#### [EXERCISE DETAILS]
What is needed is an exact copy of the line with "- unfold is_disconnected" and all lines that follow it in the entries below, the last line included.
◆ ◆ ◆
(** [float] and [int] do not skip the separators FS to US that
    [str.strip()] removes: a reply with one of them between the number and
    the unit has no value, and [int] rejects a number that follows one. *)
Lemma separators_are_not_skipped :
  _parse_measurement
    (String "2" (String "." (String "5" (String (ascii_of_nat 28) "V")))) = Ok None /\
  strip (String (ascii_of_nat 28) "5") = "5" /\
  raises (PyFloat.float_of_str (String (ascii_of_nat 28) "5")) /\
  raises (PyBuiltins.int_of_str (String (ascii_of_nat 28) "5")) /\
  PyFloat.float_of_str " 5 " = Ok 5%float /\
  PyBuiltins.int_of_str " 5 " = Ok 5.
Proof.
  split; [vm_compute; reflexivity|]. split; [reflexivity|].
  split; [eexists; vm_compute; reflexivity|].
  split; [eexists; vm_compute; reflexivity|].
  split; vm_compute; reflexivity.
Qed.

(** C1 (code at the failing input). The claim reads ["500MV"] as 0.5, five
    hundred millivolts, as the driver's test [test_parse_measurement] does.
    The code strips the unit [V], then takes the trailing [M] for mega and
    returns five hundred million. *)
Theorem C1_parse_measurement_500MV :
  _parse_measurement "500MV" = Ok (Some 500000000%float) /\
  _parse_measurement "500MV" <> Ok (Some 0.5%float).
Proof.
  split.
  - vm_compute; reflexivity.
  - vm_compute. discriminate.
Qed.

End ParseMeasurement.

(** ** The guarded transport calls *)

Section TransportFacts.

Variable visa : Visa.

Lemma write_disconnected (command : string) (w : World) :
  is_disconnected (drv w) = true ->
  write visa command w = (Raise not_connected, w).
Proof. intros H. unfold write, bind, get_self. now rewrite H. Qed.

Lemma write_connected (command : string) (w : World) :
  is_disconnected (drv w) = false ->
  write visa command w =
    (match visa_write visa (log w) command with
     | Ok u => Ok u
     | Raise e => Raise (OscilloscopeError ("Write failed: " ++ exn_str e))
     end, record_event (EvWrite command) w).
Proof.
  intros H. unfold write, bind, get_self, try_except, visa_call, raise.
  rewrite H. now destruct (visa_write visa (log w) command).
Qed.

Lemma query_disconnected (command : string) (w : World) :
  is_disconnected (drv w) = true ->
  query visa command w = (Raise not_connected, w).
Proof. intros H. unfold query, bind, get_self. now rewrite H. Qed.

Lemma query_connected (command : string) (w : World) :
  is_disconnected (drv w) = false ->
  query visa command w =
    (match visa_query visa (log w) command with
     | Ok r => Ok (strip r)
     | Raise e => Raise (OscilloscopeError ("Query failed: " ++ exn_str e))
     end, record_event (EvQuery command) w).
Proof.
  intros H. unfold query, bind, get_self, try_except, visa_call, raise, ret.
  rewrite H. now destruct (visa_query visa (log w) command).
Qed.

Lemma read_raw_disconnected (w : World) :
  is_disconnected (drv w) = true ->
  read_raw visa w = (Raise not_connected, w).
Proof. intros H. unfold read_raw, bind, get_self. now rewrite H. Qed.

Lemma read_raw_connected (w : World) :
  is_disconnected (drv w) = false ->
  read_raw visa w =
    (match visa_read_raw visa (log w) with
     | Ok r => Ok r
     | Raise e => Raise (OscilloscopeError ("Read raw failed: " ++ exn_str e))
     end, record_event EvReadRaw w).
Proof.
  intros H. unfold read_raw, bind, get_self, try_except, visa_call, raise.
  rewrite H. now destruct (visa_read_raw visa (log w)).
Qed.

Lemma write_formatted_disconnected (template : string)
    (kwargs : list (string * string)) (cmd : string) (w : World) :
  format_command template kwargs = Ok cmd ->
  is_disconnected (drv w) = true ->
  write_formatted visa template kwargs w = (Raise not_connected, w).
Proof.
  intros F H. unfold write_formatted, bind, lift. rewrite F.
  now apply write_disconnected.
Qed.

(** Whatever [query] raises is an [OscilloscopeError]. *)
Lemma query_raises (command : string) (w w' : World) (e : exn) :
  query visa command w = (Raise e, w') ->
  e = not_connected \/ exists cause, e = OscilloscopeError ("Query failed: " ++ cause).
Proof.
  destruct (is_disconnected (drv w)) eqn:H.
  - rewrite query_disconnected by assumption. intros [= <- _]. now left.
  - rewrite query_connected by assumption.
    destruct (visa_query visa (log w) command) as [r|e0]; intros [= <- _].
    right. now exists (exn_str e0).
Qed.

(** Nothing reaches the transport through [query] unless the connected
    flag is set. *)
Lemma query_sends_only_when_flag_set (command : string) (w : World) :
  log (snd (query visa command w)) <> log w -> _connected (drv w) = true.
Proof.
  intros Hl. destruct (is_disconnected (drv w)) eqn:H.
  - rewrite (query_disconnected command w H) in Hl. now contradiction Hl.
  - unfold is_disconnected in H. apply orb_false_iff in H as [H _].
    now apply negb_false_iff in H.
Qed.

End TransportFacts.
◆ ◆ ◆
#### [ANSWER TO THIS TASK]
  - unfold is_disconnected in H. apply orb_false_iff in H as [H _].
    now apply negb_false_iff in H.
Qed.

End TransportFacts.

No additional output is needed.